(** The future map after one future [f] moved out of the waiting lists. *)
Lemma winv_resolve act det w f v : winv act (f :: det) w -> future_done v = true -> winv act det (set_future f v w).
Proof.
  intros [Hn Ha Hw Hd Hs Hwt Hc] Hv. cbn [app] in Hn.
  assert (f ∉ act ++ det ++ queued w ++ _stop_waiters w) as Hf.
  { rewrite <- Permutation_middle in Hn. by apply NoDup_cons in Hn as [? _]. }
  split; try done; unfold queued in *; simpl.
  - rewrite <- Permutation_middle in Hn. by apply NoDup_cons in Hn as [_ ?].
  - intros g Hg. rewrite lookup_insert_ne by set_solver. by apply Ha.
  - intros g Hg. rewrite lookup_insert_ne by set_solver. apply Hw. set_solver.
  - intros g x Hg Hn'. destruct (decide (g = f)) as [->|Hne]; [rewrite lookup_insert_eq in Hg; by injection Hg as <-|].
    rewrite lookup_insert_ne in Hg by done. apply (Hd g x Hg). set_solver.
Qed.

Lemma winv_activate act det w f : winv act (f :: det) w -> futures w !! f = Some FPending ->
  winv (f :: act) det (set_future f FRunning w).
Proof.
  intros [Hn Ha Hw Hd Hs Hwt Hc] Hp.
  assert (NoDup (f :: act ++ det ++ queued w ++ _stop_waiters w)) as Hn' by (by rewrite Permutation_middle).
  pose proof Hn' as [Hf _]%NoDup_cons. split; try done; unfold queued in *; simpl.
  - intros g [->|Hg]%elem_of_cons; [by rewrite lookup_insert_eq|]. rewrite lookup_insert_ne by set_solver. by apply Ha.
  - intros g Hg. rewrite lookup_insert_ne by set_solver. apply Hw. set_solver.
  - intros g x Hg Hni. rewrite lookup_insert_ne in Hg by set_solver. apply (Hd g x Hg). set_solver.
Qed.

Lemma winv_finish act det w f v : winv (f :: act) det w -> future_done v = true -> winv act det (set_future f v w).
Proof.
  intros [Hn Ha Hw Hd Hs Hwt Hc] Hv. simpl in Hn. apply NoDup_cons in Hn as [Hf Hn].
  split; try done; unfold queued in *; simpl.
  - intros g Hg. rewrite lookup_insert_ne by set_solver. apply Ha. set_solver.
  - intros g Hg. rewrite lookup_insert_ne by set_solver. by apply Hw.
  - intros g x Hg Hn'. destruct (decide (g = f)) as [->|Hne]; [rewrite lookup_insert_eq in Hg; by injection Hg as <-|].
    rewrite lookup_insert_ne in Hg by done. apply (Hd g x Hg). set_solver.
Qed.

(** A cancelled future that leaves the waiting lists is done. *)
Lemma winv_forget act det w f : winv act (f :: det) w -> futures w !! f = Some FCancelled -> winv act det w.
Proof.
  intros Hi Hc. assert (set_future f FCancelled w = w) as <-.
  { unfold set_future. rewrite insert_id by done. by destruct w. }
  by apply winv_resolve.
Qed.

Lemma winv_running_cases act det w f : winv act (f :: det) w ->
  (set_running_or_notify_cancel f w = (set_future f FRunning w, Ok true) /\ winv (f :: act) det (set_future f FRunning w))
  \/ (set_running_or_notify_cancel f w = (w, Ok false) /\ winv act det w).
Proof.
  intros Hi. unfold set_running_or_notify_cancel, future_of.
  destruct (wi_wait _ _ _ Hi f) as [E|E]; [by left| |]; rewrite E; [left|right]; (split; [done|]).
  - by apply winv_activate.
  - by eapply winv_forget.
Qed.

Lemma set_outcome_spec act det w f v : winv (f :: act) det w -> future_done v = true ->
  set_outcome f v w = (set_future f v w, Ok tt) /\ winv act det (set_future f v w).
Proof.
  intros Hi Hv. unfold set_outcome, future_of. rewrite (wi_act _ _ _ Hi f) by (by left). split; [done|]. by apply winv_finish.
Qed.

(** Failing detached futures resolves each of them, and changes nothing but the futures. *)
Lemma fail_futures_spec act det w l e : winv act (l ++ det) w ->
  exists fs, let w' := mkSerialWorker (_state w) (_normal w) (_stop_requested w) (_stop_waiters w) (_session w) (_failure w) fs in
    fail_futures l e w = (w', Ok tt) /\ winv act det w'.
Proof.
  revert w. induction l as [|f l IH]; intros w Hi; simpl in *.
  - exists (futures w). by destruct w.
  - unfold _fail_pending_future, mbind, M_bind.
    destruct (winv_running_cases _ _ _ _ Hi) as [[-> Hi']|[-> Hi']].
    + destruct (set_outcome_spec _ _ _ f (FExn e) Hi' eq_refl) as [-> Hi'']. apply (IH _ Hi'').
    + apply (IH _ Hi').
Qed.

(** ** Actions of other threads *)

Lemma winv_detach act det w : winv act det w -> winv act (queued w ++ det) (set_normal [] w).
Proof.
  intros [Hn Ha Hw Hd Hs Hwt Hc]. split; unfold queued in *; simpl; try done; [| | |lia].
  - rewrite (Permutation_app_comm _ det), <- !app_assoc. done.
  - intros f Hf. apply Hw. set_solver.
  - intros f v Hf Hn'. apply (Hd f v Hf). set_solver.
Qed.

Lemma winv_request_stop act det w : winv act det w -> _normal w = [] -> winv act det (set_stop true (_stop_waiters w) w).
Proof. intros [Hn Ha Hw Hd Hs Hwt Hc] E. split; unfold queued in *; simpl; done. Qed.

Lemma winv_add_waiter act det w : winv act det w -> _stop_requested w = true ->
  let id := fresh (dom (futures w)) in winv act det (set_stop true (_stop_waiters w ++ [id]) (set_future id FPending w)).
Proof.
  intros Hi Hst id. pose proof (winv_fresh act det w Hi) as Hf. fold id in Hf. cbv zeta in Hf.
  destruct Hi as [Hn Ha Hw Hd Hs Hwt Hc]. unfold queued in *. split; unfold queued; simpl; try done.
  - rewrite !app_assoc. apply NoDup_app. split_and!; [by rewrite <- !app_assoc| |apply NoDup_singleton].
    intros g Hg ->%list_elem_of_singleton. apply Hf. by rewrite !app_assoc.
  - intros g Hg. rewrite lookup_insert_ne by set_solver. by apply Ha.
  - intros g Hg. destruct (decide (g = id)) as [->|Hne]; [left; by rewrite lookup_insert_eq|].
    rewrite lookup_insert_ne by done. apply Hw. set_solver.
  - intros g v Hg Hn'. destruct (decide (g = id)) as [->|Hne]; [set_solver|].
    rewrite lookup_insert_ne in Hg by done. apply (Hd g v Hg). set_solver.
  - intros _. by apply Hs.
Qed.

Lemma winv_enqueue act det w i d : winv act det w -> _stop_requested w = false -> (length (_normal w) < cap)%nat ->
  let id := fresh (dom (futures w)) in winv act det (set_normal (_normal w ++ [mkWorkItem i id d]) (set_future id FPending w)).
Proof.
  intros Hi Hst Hlt id. pose proof (winv_fresh act det w Hi) as Hf. fold id in Hf. cbv zeta in Hf.
  destruct Hi as [Hn Ha Hw Hd Hs Hwt Hc]. unfold queued in *. split; unfold queued; simpl; rewrite ?fmap_app; simpl; try done.
  - rewrite (Hwt Hst), app_nil_r in *. rewrite !app_assoc. apply NoDup_app. split_and!; [by rewrite <- !app_assoc| |apply NoDup_singleton].
    intros g Hg ->%list_elem_of_singleton. apply Hf. by rewrite <- !app_assoc in Hg.
  - intros g Hg. rewrite lookup_insert_ne by set_solver. by apply Ha.
  - intros g Hg. destruct (decide (g = id)) as [->|Hne]; [left; by rewrite lookup_insert_eq|].
    rewrite lookup_insert_ne by done. apply Hw. set_solver.
  - intros g v Hg Hn'. destruct (decide (g = id)) as [->|Hne]; [set_solver|].
    rewrite lookup_insert_ne in Hg by done. apply (Hd g v Hg). set_solver.
  - by rewrite Hst.
  - rewrite length_app. simpl. lia.
Qed.

Lemma winv_cancel act det w id : winv act det w -> winv act det (cancel id w).
Proof.
  intros Hi. unfold cancel. destruct (futures w !! id) as [[]|] eqn:E; try done. pose proof Hi as [Hn Ha Hw Hd Hs Hwt Hc].
  unfold queued in *. split; unfold queued; simpl; try done.
  - intros f Hf. rewrite lookup_insert_ne by (intros <-; by rewrite (Ha _ Hf) in E). by apply Ha.
  - intros f Hf. destruct (decide (f = id)) as [->|Hne]; [right; by rewrite lookup_insert_eq|].
    rewrite lookup_insert_ne by done. by apply Hw.
  - intros f v Hf Hn'. destruct (decide (f = id)) as [->|Hne]; [rewrite lookup_insert_eq in Hf; by injection Hf as <-|].
    rewrite lookup_insert_ne in Hf by done. by apply (Hd f v Hf).
Qed.

Lemma submit_inv act det w i d : winv act det w -> winv act det (submit cap i d w).1.
Proof.
  intros Hi. unfold submit, _require_running, getS, mbind, M_bind. case_bool_decide; simpl; [|done].
  destruct (negb _ && negb _); simpl; [done|]. destruct (_stop_requested w) eqn:Hs; simpl; [done|].
  destruct (Nat.leb_spec cap (length (_normal w))); simpl; [done|]. by apply winv_enqueue.
Qed.

Lemma stop_inv act det w : winv act det w -> winv act det (submit_priority_stop w).1.
Proof.
  intros Hi. unfold submit_priority_stop, _require_running, new_future, getS, modifyS, mbind, M_bind. case_bool_decide; simpl; [|done].
  set (id := fresh _). destruct (_stop_requested w) eqn:Hs; simpl.
  - by apply winv_add_waiter.
  - set (e := mk_exn _ _). unfold _fail_items.
    assert (winv act (queued w ++ det) (set_normal [] (set_stop true (_stop_waiters w ++ [id]) (set_future id FPending w)))) as Hd.
    { apply (winv_add_waiter act (queued w ++ det) (set_stop true (_stop_waiters w) (set_normal [] w))); [|done].
      apply (winv_request_stop act _ (set_normal [] w)); [by apply winv_detach|done]. }
    destruct (fail_futures_spec _ _ _ _ e Hd) as (fs & E & Hw).
    match goal with |- context [fail_futures ?l ?e ?s] => change (fail_futures l e s) with
      (fail_futures (queued w) e (set_normal [] (set_stop true (_stop_waiters w ++ [id]) (set_future id FPending w)))) end.
    rewrite E. exact Hw.
Qed.
Lemma safe_publish_profile act det k : safe (W act det k) (_publish_profile cfg).
Proof.
  unfold _publish_profile. destruct (profile_observer cfg) as [f|] eqn:E; [|by ends_steps]. ends_steps.
  apply safe_on_outside. intros u. by eapply (co_profile cfg Hcfg).
Qed.
#[local] Hint Resolve safe_publish_profile : cs71.
Lemma safe_activate act det k : safe (W act det k) (_activate cfg).
Proof. unfold _activate. ends_steps. Qed.
#[local] Hint Resolve safe_activate : cs71.
Lemma safe_connect act det k : safe (W act det k) (_connect cfg).
Proof. unfold _connect. ends_steps. Qed.
#[local] Hint Resolve safe_connect : cs71.
Lemma sure_reconnect_attempts n e act det k : sure (W act det k) (reconnect_attempts cfg n e).
Proof. induction n; simpl; ends_steps. Qed.
#[local] Hint Resolve sure_reconnect_attempts : cs71.
Lemma sure_reconnect e act det k : sure (W act det k) (_reconnect cfg e).
Proof. unfold _reconnect. ends_steps. Qed.
#[local] Hint Resolve sure_reconnect : cs71.

(** *** Futures the thread detaches and resolves *)

Lemma winv_take_waiters act det w : winv cap act det w ->
  winv cap act (_stop_waiters w ++ det) (set_stop false [] w).
Proof.
  intros [Hn Ha Hw Hd Hs Hwt Hc]. split; unfold queued in *; simpl; try done.
  - rewrite app_nil_r. rewrite (Permutation_app_comm _ det), <- app_assoc.
    by rewrite (Permutation_app_comm (_stop_waiters w)).
  - intros f Hf. apply Hw. rewrite app_nil_r in Hf. set_solver.
  - intros f v Hf Hn'. apply (Hd f v Hf). rewrite app_nil_r in Hn'. set_solver.
Qed.

(** Resolving a detached list to a value: the loop of [_resolve_stop] without an error. *)
Lemma resolve_all_spec act det l w : winv cap act (l ++ det) w ->
  exists fs, let w' := mkSerialWorker (_state w) (_normal w) (_stop_requested w) (_stop_waiters w) (_session w) (_failure w) fs in
    (fix go (l : list nat) : SM unit :=
       match l with
       | [] => mret tt
       | id :: l => ok ← set_running_or_notify_cancel id;
                    _ ← (if ok : bool then set_outcome id (FResult FVNone) else mret tt);
                    go l
       end) l w = (w', Ok tt) /\ winv cap act det w'.
Proof.
  revert w. induction l as [|f l IH]; intros w Hi; simpl in *.
  - exists (futures w). by destruct w.
  - unfold mbind, M_bind in *.
    destruct (winv_running_cases _ _ _ _ _ Hi) as [[-> Hi']|[-> Hi']].
    + destruct (set_outcome_spec _ _ _ _ f (FResult FVNone) Hi' eq_refl) as [-> Hi'']. apply (IH _ Hi'').
    + apply (IH _ Hi').
Qed.

(** Settling what [_resolve_stop] took, in its second section. *)
Lemma ends_settle_waiters error waiters act det k :
  ends (W act (waiters ++ det) k)
    (locked cfg (match error with
          | None => (fix go (l : list nat) : SM unit :=
                       match l with
                       | [] => mret tt
                       | id :: l => ok ← set_running_or_notify_cancel id;
                                    _ ← (if ok : bool then set_outcome id (FResult FVNone) else mret tt);
                                    go l
                       end) waiters
          | Some e => fail_futures waiters e
          end)) (W act det k).
Proof.
  apply ends_locked. intros w Hi Hk. exists tt. destruct error as [e|].
  - destruct (fail_futures_spec _ _ _ _ _ e Hi) as (fs & -> & Hw). split_and!; [done|done|]. simpl. unfold work. simpl. lia.
  - destruct (resolve_all_spec _ _ _ _ Hi) as (fs & -> & Hw). split_and!; [done|done|]. simpl. unfold work. simpl. lia.
Qed.

Lemma ends_resolve_stop error act det k : sure (W act det k) (_resolve_stop cfg error).
Proof.
  intros x Hx. unfold _resolve_stop. wp_step. unfold wp at 1, locked. apply interleave_W in Hx as (Hi & Hp & Hk). cbn [fst snd].
  wp_steps. apply (ends_settle_waiters error). split_and!; simpl; [by apply winv_take_waiters|done|].
  unfold work in *. simpl. destruct (_stop_requested (shared (interleave cfg x))); lia.
Qed.

(** When a stop was requested, resolving it is one piece of work less. *)
Definition stopping (x : World) : Prop := _stop_requested (shared x) = true.

Lemma interleave_stopping x : stopping x -> stopping (interleave cfg x).
Proof.
  unfold stopping, interleave. destruct (schedule x) as [|l rest]; [done|]. simpl. by apply actions_keep_stop.
Qed.

Lemma ends_resolve_requested error act det k :
  ends (fun x => W act det (S k) x /\ stopping x) (_resolve_stop cfg error) (W act det k).
Proof.
  intros x [Hx Hs]. unfold _resolve_stop. wp_step. unfold wp at 1, locked. apply interleave_W in Hx as (Hi & Hp & Hk).
  apply interleave_stopping in Hs. unfold stopping in Hs. cbn [fst snd].
  wp_steps. apply (ends_settle_waiters error). split_and!; simpl; [by apply winv_take_waiters|done|].
  unfold work in *. simpl. rewrite Hs in Hk. lia.
Qed.

Lemma sure_drain_queue e act det k : sure (W act det k) (_drain_queue cfg e).
Proof.
  intros x Hx. unfold _drain_queue. wp_step. unfold wp at 1, locked. apply interleave_W in Hx as (Hi & Hp & Hk). cbn [fst snd].
  wp_steps. set (y := interleave cfg x) in *. unfold _fail_items.
  eapply (ends_locked _ act (queued (shared y) ++ det) act det k k); [|split_and!; simpl; [by apply winv_detach|done|]].
  - intros w Hw Hkw. exists tt. destruct (fail_futures_spec _ _ _ _ _ e Hw) as (fs & E & Hw'). unfold queued in E. rewrite E.
    split_and!; [done|done|]. unfold work. simpl. lia.
  - unfold work in *. simpl. lia.
Qed.
#[local] Hint Resolve ends_resolve_stop sure_drain_queue : cs71.

Lemma sure_recover e act det k : sure (W act det k) (_recover cfg e).
Proof. unfold _recover. ends_steps. Qed.

(** *** Intents *)

Lemma stop_check_W act det k w sch :
  winv cap act det w /\ (work w + actions_left sch <= k)%nat ->
  let y := (stop_check cfg (w, sch)).1 in winv cap act det y.1 /\ (work y.1 + actions_left y.2 <= k)%nat.
Proof.
  intros [Hi Hk]. unfold stop_check. simpl. destruct sch as [|l rest]; [done|]. simpl. split; [by apply actions_inv|].
  pose proof (actions_work cap l w). unfold actions_left in *. simpl in Hk. rewrite length_app in Hk. lia.
Qed.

------------------------

Instructions for the task
The lines above from the one containing "in Hn as [?" through the one containing "pose proof Hn'" are to be set down exactly, and no others.

Your solution
  { rewrite <- Permutation_middle in Hn. by apply NoDup_cons in Hn as [? _]. }
  split; try done; unfold queued in *; simpl.
  - rewrite <- Permutation_middle in Hn. by apply NoDup_cons in Hn as [_ ?].
  - intros g Hg. rewrite lookup_insert_ne by set_solver. by apply Ha.
  - intros g Hg. rewrite lookup_insert_ne by set_solver. apply Hw. set_solver.
  - intros g x Hg Hn'. destruct (decide (g = f)) as [->|Hne]; [rewrite lookup_insert_eq in Hg; by injection Hg as <-|].
    rewrite lookup_insert_ne in Hg by done. apply (Hd g x Hg). set_solver.
Qed.

Lemma winv_activate act det w f : winv act (f :: det) w -> futures w !! f = Some FPending ->
  winv (f :: act) det (set_future f FRunning w).
Proof.
  intros [Hn Ha Hw Hd Hs Hwt Hc] Hp.
  assert (NoDup (f :: act ++ det ++ queued w ++ _stop_waiters w)) as Hn' by (by rewrite Permutation_middle).
  pose proof Hn' as [Hf _]%NoDup_cons. split; try done; unfold queued in *; simpl.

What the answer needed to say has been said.